Y fue esa sombra la que la hizo reaccionar
- aun no has hablado con nadie- afirmo
Edward la miro interperrito, ¡vaya con los cambios de tema de esta chica!
- ¿a que te refieres?- pregunto educadamente, la chica bufó y sonrió levemente, mientras miraba al suelo en un intento de no ser deslumbrada de nuevo.
- si tu no lo sabes, yo no soy quien para decirlo. Cada uno debe de resolver sus dilemas personales solos (mas si no te conozco) pero tus ojos están opacos, como cubiertos por una angustia constante y un anhelo de…
Se ruborizo levemente ante lo que iba a decir, edward frunció un poco el ceño. No estaba acostumbrado a que su careta cayera tan fácil, pero era confuso sentirse así. Por un lado, ganas de huir lejos de aquella extraña muchacha que tan bien le describió, y por otro estaba aquel deseo palpitante en todo su ser, que gemía por contacto humano, por abrazarla, por protegerla.
-¿estas bien?, lo siento si te incordie- escucho lejana una voz mas dulcificada
Edward pestañeo y se dio cuenta de que se había quedado mirando hacia un lado con el ceño fruncido, comportándose de manera hosca y como un animal al acecho. Sonrió de medio lado y cerró un momento los ojos.
- lo siento
- ¿el que? ¿El estar presionándome contra una pared, luego de haberme arrastrado a un callejón, sin olvidar por supuesto la increíble carrera o el haberte perdido en tus reflexiones dejando de lado mi interesante compañia?
Edward rió entre dientes – ambas –
La chica sonrió pese a la situación
-¿Cómo te llamas?- pregunto edward intrigado, la muchacha le caía mas bien de lo que pensaba
- no esperaras que te conteste eso sin saber si me vas a matar o no, sin siquiera saber si puedo confiar en ti – le contesto seria nuevamente. Pese a que su voz era firme su cuerpo volvía a temblar ligeramente. Edward suspiro
- si quisiera matarte lo habría hecho anoche en cuento te vi. En ese Pub ¿no crees?
- tiene lógica, pero me acabas de confirmar que si eres un asesino-
"Mierda" pensó Edward. La chica sonrió con petulancia, se sostuvieron la mirada varios segundos hasta que Edward se rindió.

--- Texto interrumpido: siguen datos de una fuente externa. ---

(* ===== verification/SchemeSpec.v ===== *)
(** * The scheme knows every object of the API, under its own name *)

From S2P Require Import Prelude GoTypes ApiTypes DeepCopy Scheme.
From Stdlib Require Import String.

Local Open Scope string_scope.
Local Open Scope list_scope.

Section SchemeSpec.
Context `{ET : ExternalTypes} `{RSL : RuntimeSchemeLaws}.

(** What a file registers. *)
Definition two (kind : string) (t tl : ty) : list (string * ty) := [(kind, t); ((kind ++ "List")%string, tl)].
Definition api_files : list (list (string * ty)) := [
  two "ClusterProviderConfig" ClusterProviderConfig ClusterProviderConfigList;
  two "ProviderConfig" ProviderConfig ProviderConfigList; two "AuthDomain" AuthDomain AuthDomainList;
  two "Dashboard" Dashboard DashboardList; two "NotificationChannel" NotificationChannel NotificationChannelList;
  two "PlannedMaintenance" PlannedMaintenance PlannedMaintenanceList; two "Role" Role RoleList;
  two "RoutePolicy" RoutePolicy RoutePolicyList; two "Rule" Rule RuleList; two "SavedView" SavedView SavedViewList;
  two "ServiceAccount" ServiceAccount ServiceAccountList; two "User" User UserList].
Definition api_kinds : list (string * ty) := List.concat api_files.

(** Registrations of kinds that are new, one after the other, are one of them all. *)
Definition registers (f : registration) (kinds : list (string * ty)) : Prop := forall s,
  (forall k, k ∈ kinds.*1 -> known s SchemeGroupVersion k = None) ->
  exists s', f s = Some s' /\ forall gv k, known s' gv k =
    match (if decide (gv = SchemeGroupVersion) then (list_to_map kinds : gmap string ty) !! k else None) with
    | Some t => Some t
    | None => known s gv k
    end.

Lemma add_registers kinds : NoDup kinds.*1 -> registers (fun s => AddKnownTypes s SchemeGroupVersion kinds) kinds.
Proof. intros Hnd s Hs. by apply add_known_types. Qed.

Lemma registers_all (fs : list registration) (kss : list (list (string * ty))) :
  Forall2 registers fs kss -> NoDup (List.concat kss).*1 ->
  registers (fun s => foldl (fun s f => s ≫= f) (Some s) fs) (List.concat kss).
Proof.
  induction 1 as [|f ks fs kss Hf _ IH]; cbn [List.concat]; intros Hnd s Hs.
  - exists s. split; [done|]. intros gv k. by case_decide.
  - rewrite fmap_app in Hnd. apply NoDup_app in Hnd as (_ & Hdis & Hnd).
    destruct (Hf s) as (s1 & Hs1 & Hk1); [intros k Hk; apply Hs; rewrite fmap_app; set_solver|].
    destruct (IH Hnd s1) as (s2 & Hs2 & Hk2).
    { intros k Hk. rewrite Hk1, decide_True by done.
      rewrite not_elem_of_list_to_map_1 by (intros Hin; by apply (Hdis k)). apply Hs. rewrite fmap_app. set_solver. }
    exists s2. split; [cbn [foldl mbind option_bind]; by rewrite Hs1|]. intros gv k. rewrite Hk2, Hk1, list_to_map_app.
    case_decide; [|done]. rewrite lookup_union.
    destruct ((list_to_map (List.concat kss) : gmap string ty) !! k) as [t|] eqn:Ek, ((list_to_map ks : gmap string ty) !! k) as [t'|] eqn:Ek'; try done.
    exfalso. apply (Hdis k); apply list_elem_of_fmap; [exists (k, t')|exists (k, t)]; (split; [done|]);
      by apply elem_of_list_to_map_2.
Qed.

(** [AddToScheme], on a scheme that knows none of the group's kinds, does not
    panic, and after it the 24 types are known under their names, which are the
    types [DeepCopyObject] is made for; nothing else has changed but the meta
    kinds of the group version. *)
Theorem AddToScheme_registers s :
  (forall k, known s SchemeGroupVersion k = None) ->
  exists s', AddToScheme s = Some s' /\ api_kinds.*2 = api_objects.*1 /\ NoDup api_kinds.*1 /\
    forall gv k, k ∉ meta_kinds -> known s' gv k =
      match (if decide (gv = SchemeGroupVersion) then (list_to_map api_kinds : gmap string ty) !! k else None) with
      | Some t => Some t
      | None => known s gv k
      end.
Proof.
  intros Hs. assert (NoDup api_kinds.*1) as Hnd by (apply (bool_decide_unpack _); vm_compute; exact I).
  assert (Forall2 registers (tail SchemeBuilder) api_files) as Hall.
  { unfold api_files, SchemeBuilder, tail.
    repeat (constructor; [apply add_registers, (bool_decide_unpack _); vm_compute; exact I|]). constructor. }
  destruct (registers_all _ _ Hall Hnd (AddToGroupVersion s SchemeGroupVersion)) as (s' & Hs' & Hk).
  { intros k Hk. rewrite add_group_version; [apply Hs|]. revert k Hk. apply Forall_forall, (bool_decide_unpack _).
    vm_compute. exact I. }
  exists s'. split; [exact Hs'|]. split; [reflexivity|]. split; [exact Hnd|]. intros gv k Hm.
  rewrite Hk. fold api_kinds. by rewrite add_group_version.
Qed.

(** The program's scheme, when client-go's registration leaves the group alone. *)
Lemma init_registers clientgo s s1 :
  clientgo s = Some s1 -> (forall k, known s1 SchemeGroupVersion k = None) ->
  exists s', init clientgo s = Some s' /\ forall k t, (k, t) ∈ api_kinds -> known s' SchemeGroupVersion k = Some t.
Proof.
  intros Hs Hnew. destruct (AddToScheme_registers s1 Hnew) as (s' & Hs' & _ & Hnd & Hk).
  exists s'. split; [unfold init; rewrite Hs; exact Hs'|]. intros k t Hin.
  assert (Forall (fun k => k ∉ meta_kinds) api_kinds.*1) as Hall by (apply (bool_decide_unpack _); vm_compute; exact I).
  rewrite Forall_forall in Hall. rewrite Hk by (apply Hall, list_elem_of_fmap; by exists (k, t)). rewrite decide_True by reflexivity.
  by rewrite (elem_of_list_to_map_1 _ k t Hnd Hin).
Qed.
End SchemeSpec.

(** ** A scheme that evaluates, without the meta kinds; it refuses any kind it knows. *)

#[export] Instance reference_scheme : RuntimeScheme := {
  Scheme := GroupVersion -> string -> option ty;
  known s gv k := s gv k;
  AddToGroupVersion s _ := s;
  AddKnownTypes s gv kinds :=
    if forallb (fun kt => match s gv kt.1 with None => true | Some _ => false end) kinds
    then Some (fun gv' k =>
      match (if decide (gv' = gv) then (list_to_map kinds : gmap string ty) !! k else None) with Some t => Some t | None => s gv' k end)
    else None;
}.

#[export] Instance reference_scheme_laws : RuntimeSchemeLaws.
Proof.
  split; [done|]. intros s gv kinds _ Hnew. cbn [AddKnownTypes reference_scheme known] in *.
  rewrite (proj2 (forallb_forall _ kinds)); [by eexists|]. intros [k t] Hin%list_elem_of_In. cbn.
  rewrite Hnew; [done|]. apply list_elem_of_fmap. by exists (k, t).
Qed.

- ok, ok, has ganado, si soy un asesino, pero no te perseguía por eso. Solo me…- se trabo en busca de la palabra adecuada para describirle lo que sentía por ella. Bella sonrió comprensiva.

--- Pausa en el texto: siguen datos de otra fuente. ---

Lemma get_current_user_errors_witness :
  Auth.get_current_user demo_decode demo_new_User (Some [])
  = Raise (Auth.unauthorized "Not authenticated")
  ∧ Auth.get_current_user demo_decode demo_new_User (Some (py "x.y.z"))
    = Raise (Auth.unauthorized "Could not validate credentials")
  ∧ (exn_cls (Auth.unauthorized "Could not validate credentials")
     = HTTPException 401
     ∨ exn_cls (Auth.unauthorized "Could not validate credentials")
       = HTTPException 500).
Proof.
  assert (E : Auth.get_current_user demo_decode demo_new_User
                (Some (py "x.y.z"))
              = Raise (Auth.unauthorized "Could not validate credentials"))
    by (vm_compute; reflexivity).
  split.
  { exact (proj2 (get_current_user_errors demo_decode demo_new_User (Some [])
                    demo_decode_raises demo_new_User_raises)
             (or_intror eq_refl)). }
  split; [exact E|].
  exact (proj1 (get_current_user_errors demo_decode demo_new_User
                  (Some (py "x.y.z")) demo_decode_raises demo_new_User_raises)
           _ E).
Defined.

Lemma user_id_precedence_witness :
  py "a.b.c" ≠ []
  ∧ Auth.get_current_user demo_decode demo_new_User (Some (py "a.b.c"))
    = Ok (JStr (py "u1")).
Proof.
  assert (Hne : py "a.b.c" ≠ []) by discriminate.
  split; [exact Hne|].
  exact (user_id_precedence demo_decode demo_new_User (py "a.b.c")
           [(py "id", JStr (py "u1")); (py "sub", JStr [])] Hne eq_refl).
Defined.

End MoreExamples.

- lo entiendo… y confió en ti.- susurro casi inaudible, solo para que su captor le oyera, había algo que emanaba aquel hombre que la hacia sentirse segura y sus ojos pese a que ocultaban cosas eran sinceros con respecto a lo que decía.
Ella tenia experiencia en eso pensó con amargura.

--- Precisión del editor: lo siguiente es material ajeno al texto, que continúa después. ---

(** One pass of the inner loop appends one column to the array of every
    key it visits, and leaves the other keys alone. *)
Lemma append_columns_spec (keys : list string) (temp : DataFrame)
    (data : gmap string (list (list float))) :
  NoDup keys ->
  (forall k, k ∈ keys -> k ∈ columns temp) ->
  exists data' : gmap string (list (list float)),
    HyperparameterLikelihood.append_columns keys temp data = Return data'
    /\ dom data' = dom data ∪ list_to_set keys
    /\ (forall k, k ∉ keys -> data' !! k = data !! k)
    /\ (forall k, k ∈ keys ->
          exists column,
            getitem temp k = Return column
            /\ data' !! k = Some (default [] (data !! k) ++ [column])).
Proof.
  revert data. induction keys as [|key keys IH]; intros data Hnodup Hcols.
  - exists data. split; [reflexivity|].
    split; [cbn [list_to_set foldr]; now rewrite (right_id_L ∅ (∪))|].
    split; [reflexivity|]. intros k Hk. inversion Hk.
  - apply NoDup_cons in Hnodup as [Hnotin Hnodup].
    destruct (getitem_returns temp key) as (column & Hcol & _);
      [apply Hcols; now left|].
    destruct (IH (<[key := default [] (data !! key) ++ [column]]> data)
                Hnodup) as (data' & Hrun & Hdom & Hother & Hkeys).
    { intros k Hk. apply Hcols. now right. }
    exists data'. cbn [HyperparameterLikelihood.append_columns].
    rewrite Hcol. cbn [mbind py_bind]. split; [exact Hrun|].
    split.
    { rewrite Hdom, dom_insert_L. cbn [list_to_set foldr].
      now rewrite (comm_L (∪) {[key]} (dom data)), <- (assoc_L (∪)). }
    split.
    + intros k Hk. rewrite Hother by (intros Hin; apply Hk; now right).
      apply lookup_insert_ne. intros ->. apply Hk. now left.
    + intros k Hk. apply elem_of_cons in Hk as [-> | Hk].
      * exists column. split; [exact Hcol|].
        rewrite (Hother key Hnotin). apply lookup_insert_eq.
      * destruct (Hkeys k Hk) as (column' & Hcol' & Hlook).
        exists column'. split; [exact Hcol'|].
        rewrite Hlook, lookup_insert_ne; [reflexivity|].
        intros ->. contradiction.
Qed.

Edward la soltó lentamente y Bella se irguió de la posición que tenia contra la pared.
- gracias, la espalda dolía – Edward sonrió un tanto apenado – mi nombre es Bella a todo esto- le tendió una mano pequeña en la cual se veían marcas de amarras, cosa que no paso desapercibida para Edward.
- mi nombre es Edward- Bella enarco una ceja
- ¿es en serio?- Edward se hizo el afectado
- ofendes a mi padre Bella.
Rieron nerviosos ante lo nuevo y extraño de aquel encuentro.
- ¿que se supone que se hace en estos casos?- pregunto el asesino, Bella iba a decir algo, pero el estomago le rugió con fuerza
- creo que ya se – sonrió de medio lado edward y tomándola de la mano la saco del callejón con cuidado.